Requirement:
Copy out each line of the data below in which "state" appears.

Supplied data:

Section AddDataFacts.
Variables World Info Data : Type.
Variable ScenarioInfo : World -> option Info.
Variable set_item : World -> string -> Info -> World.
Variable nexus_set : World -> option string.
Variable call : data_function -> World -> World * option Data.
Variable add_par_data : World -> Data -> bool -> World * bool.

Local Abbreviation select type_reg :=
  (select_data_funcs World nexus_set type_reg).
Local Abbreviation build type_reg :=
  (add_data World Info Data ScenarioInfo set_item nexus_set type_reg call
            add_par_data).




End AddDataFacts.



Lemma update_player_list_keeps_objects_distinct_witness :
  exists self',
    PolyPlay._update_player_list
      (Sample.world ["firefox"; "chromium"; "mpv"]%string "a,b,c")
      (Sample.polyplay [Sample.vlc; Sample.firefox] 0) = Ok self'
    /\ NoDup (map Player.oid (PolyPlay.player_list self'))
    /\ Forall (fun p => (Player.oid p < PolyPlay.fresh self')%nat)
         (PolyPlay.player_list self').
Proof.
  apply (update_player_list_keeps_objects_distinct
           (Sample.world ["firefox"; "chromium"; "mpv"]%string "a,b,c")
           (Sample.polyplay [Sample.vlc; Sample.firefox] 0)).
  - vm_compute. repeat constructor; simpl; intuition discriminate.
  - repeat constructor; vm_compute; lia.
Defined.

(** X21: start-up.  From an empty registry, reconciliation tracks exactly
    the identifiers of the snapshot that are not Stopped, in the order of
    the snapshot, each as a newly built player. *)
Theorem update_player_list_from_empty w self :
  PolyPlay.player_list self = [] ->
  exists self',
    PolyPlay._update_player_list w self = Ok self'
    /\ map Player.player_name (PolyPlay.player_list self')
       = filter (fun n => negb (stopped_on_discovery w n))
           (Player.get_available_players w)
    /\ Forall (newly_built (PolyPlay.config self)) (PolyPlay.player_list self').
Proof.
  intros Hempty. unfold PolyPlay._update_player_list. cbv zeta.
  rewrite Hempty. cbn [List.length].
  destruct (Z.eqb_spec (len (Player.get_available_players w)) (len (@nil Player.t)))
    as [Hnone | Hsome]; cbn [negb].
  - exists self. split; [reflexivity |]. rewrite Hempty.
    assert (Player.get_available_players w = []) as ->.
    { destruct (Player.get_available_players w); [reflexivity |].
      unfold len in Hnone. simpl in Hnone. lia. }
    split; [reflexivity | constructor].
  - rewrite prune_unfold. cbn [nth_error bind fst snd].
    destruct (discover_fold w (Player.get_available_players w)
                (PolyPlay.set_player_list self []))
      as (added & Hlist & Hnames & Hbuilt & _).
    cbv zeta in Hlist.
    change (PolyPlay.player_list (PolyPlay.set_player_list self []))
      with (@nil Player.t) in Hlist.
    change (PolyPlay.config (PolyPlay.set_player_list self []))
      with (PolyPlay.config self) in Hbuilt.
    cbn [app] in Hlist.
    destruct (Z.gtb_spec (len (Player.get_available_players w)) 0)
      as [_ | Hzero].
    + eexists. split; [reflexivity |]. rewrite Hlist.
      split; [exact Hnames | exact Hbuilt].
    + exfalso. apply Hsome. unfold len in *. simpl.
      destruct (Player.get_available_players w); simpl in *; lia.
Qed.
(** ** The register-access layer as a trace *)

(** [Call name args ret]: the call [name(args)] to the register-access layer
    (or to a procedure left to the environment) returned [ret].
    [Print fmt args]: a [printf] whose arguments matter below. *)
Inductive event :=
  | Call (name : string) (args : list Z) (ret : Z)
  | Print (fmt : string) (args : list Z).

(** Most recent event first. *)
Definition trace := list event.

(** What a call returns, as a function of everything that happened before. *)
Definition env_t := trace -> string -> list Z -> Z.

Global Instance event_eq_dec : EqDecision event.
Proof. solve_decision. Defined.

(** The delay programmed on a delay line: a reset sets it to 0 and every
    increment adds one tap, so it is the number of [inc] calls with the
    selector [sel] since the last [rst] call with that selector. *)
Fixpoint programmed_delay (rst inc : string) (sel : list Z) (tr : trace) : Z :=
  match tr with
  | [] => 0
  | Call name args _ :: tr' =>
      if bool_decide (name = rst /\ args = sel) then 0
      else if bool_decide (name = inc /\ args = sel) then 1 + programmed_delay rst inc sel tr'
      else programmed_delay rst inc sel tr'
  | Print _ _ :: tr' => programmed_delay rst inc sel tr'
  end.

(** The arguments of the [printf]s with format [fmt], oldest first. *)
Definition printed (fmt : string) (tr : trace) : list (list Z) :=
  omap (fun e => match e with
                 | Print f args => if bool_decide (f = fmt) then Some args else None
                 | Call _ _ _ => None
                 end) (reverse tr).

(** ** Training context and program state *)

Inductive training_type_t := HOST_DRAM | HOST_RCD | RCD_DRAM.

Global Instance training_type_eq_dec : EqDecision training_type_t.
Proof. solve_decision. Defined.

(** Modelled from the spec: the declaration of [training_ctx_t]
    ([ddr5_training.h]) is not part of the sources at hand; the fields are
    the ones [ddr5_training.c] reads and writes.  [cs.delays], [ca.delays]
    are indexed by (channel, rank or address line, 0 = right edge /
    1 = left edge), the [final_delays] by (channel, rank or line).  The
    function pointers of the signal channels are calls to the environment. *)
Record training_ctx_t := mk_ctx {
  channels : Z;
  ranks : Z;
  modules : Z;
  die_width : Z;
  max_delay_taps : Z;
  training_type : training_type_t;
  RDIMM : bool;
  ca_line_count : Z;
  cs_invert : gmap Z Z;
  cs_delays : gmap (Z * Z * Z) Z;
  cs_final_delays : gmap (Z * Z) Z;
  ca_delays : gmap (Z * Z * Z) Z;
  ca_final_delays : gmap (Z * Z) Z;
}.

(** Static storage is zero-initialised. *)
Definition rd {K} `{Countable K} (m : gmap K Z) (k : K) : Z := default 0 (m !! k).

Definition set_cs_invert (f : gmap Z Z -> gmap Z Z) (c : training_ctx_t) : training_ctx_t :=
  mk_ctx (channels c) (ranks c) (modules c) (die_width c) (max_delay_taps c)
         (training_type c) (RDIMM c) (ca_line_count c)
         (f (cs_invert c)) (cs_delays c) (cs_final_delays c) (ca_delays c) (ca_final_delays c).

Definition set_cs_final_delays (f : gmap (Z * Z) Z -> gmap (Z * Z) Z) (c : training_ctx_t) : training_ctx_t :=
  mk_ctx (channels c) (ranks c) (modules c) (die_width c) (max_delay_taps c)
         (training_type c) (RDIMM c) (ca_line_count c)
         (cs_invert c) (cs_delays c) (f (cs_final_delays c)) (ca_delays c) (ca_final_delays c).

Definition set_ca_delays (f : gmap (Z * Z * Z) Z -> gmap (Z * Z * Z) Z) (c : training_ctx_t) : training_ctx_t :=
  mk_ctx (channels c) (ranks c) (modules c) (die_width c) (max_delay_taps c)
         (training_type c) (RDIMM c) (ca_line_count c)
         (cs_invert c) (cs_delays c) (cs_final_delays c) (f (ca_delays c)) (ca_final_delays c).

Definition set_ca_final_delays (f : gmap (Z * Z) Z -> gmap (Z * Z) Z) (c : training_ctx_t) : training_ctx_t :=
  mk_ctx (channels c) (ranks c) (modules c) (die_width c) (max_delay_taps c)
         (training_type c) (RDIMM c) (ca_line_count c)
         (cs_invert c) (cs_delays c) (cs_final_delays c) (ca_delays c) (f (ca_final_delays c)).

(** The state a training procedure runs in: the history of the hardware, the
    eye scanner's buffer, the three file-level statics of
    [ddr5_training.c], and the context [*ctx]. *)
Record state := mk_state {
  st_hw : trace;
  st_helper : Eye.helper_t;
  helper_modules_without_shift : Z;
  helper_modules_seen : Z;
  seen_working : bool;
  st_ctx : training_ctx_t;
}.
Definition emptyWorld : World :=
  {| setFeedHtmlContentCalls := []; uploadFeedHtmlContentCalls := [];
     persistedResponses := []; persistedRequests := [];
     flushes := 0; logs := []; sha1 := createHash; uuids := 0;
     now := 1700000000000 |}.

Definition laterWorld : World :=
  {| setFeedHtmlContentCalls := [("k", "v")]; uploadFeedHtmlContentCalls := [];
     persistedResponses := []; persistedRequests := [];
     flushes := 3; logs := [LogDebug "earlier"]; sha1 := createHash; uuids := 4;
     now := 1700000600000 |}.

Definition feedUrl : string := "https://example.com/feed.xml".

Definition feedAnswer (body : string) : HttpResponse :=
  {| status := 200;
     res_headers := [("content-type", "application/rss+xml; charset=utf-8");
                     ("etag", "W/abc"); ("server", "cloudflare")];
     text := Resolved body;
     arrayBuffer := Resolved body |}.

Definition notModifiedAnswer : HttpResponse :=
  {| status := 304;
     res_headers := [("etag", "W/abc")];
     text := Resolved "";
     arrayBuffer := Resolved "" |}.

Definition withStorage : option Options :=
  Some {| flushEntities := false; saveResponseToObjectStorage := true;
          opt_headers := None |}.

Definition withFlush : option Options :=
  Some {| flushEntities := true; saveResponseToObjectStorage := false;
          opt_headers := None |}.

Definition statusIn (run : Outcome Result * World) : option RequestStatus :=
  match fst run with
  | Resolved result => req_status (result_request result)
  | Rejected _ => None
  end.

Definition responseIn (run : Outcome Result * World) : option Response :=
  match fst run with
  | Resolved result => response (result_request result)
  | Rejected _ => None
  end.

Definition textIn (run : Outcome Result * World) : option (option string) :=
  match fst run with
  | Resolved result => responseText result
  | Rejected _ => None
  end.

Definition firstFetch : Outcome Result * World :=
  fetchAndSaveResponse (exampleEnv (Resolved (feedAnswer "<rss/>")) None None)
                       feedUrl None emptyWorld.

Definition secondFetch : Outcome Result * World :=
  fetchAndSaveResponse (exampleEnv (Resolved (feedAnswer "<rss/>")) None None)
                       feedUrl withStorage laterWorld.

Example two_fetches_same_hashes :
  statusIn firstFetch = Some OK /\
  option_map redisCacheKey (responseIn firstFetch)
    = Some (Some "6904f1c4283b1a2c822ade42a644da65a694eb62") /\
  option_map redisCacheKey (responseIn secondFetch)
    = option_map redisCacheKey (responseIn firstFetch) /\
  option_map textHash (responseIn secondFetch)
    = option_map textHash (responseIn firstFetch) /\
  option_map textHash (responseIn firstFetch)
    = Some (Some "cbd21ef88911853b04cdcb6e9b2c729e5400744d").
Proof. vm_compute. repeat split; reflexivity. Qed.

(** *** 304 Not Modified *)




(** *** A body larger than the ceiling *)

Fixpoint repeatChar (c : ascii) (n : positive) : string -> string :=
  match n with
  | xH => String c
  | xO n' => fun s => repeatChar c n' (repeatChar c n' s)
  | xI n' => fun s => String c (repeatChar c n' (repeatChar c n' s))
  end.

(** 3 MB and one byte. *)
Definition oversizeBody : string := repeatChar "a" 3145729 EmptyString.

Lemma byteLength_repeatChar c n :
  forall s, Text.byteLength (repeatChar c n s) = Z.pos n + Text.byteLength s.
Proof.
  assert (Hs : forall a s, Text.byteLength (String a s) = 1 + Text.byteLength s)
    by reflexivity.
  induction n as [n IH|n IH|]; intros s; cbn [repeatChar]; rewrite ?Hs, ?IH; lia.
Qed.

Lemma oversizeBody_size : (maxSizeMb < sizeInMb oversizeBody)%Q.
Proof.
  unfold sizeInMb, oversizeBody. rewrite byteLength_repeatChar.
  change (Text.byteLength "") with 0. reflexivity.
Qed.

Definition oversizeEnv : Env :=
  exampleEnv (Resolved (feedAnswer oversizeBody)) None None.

Answer for the task:
(** ** Training context and program state *)
(** The state a training procedure runs in: the history of the hardware, the
Record state := mk_state {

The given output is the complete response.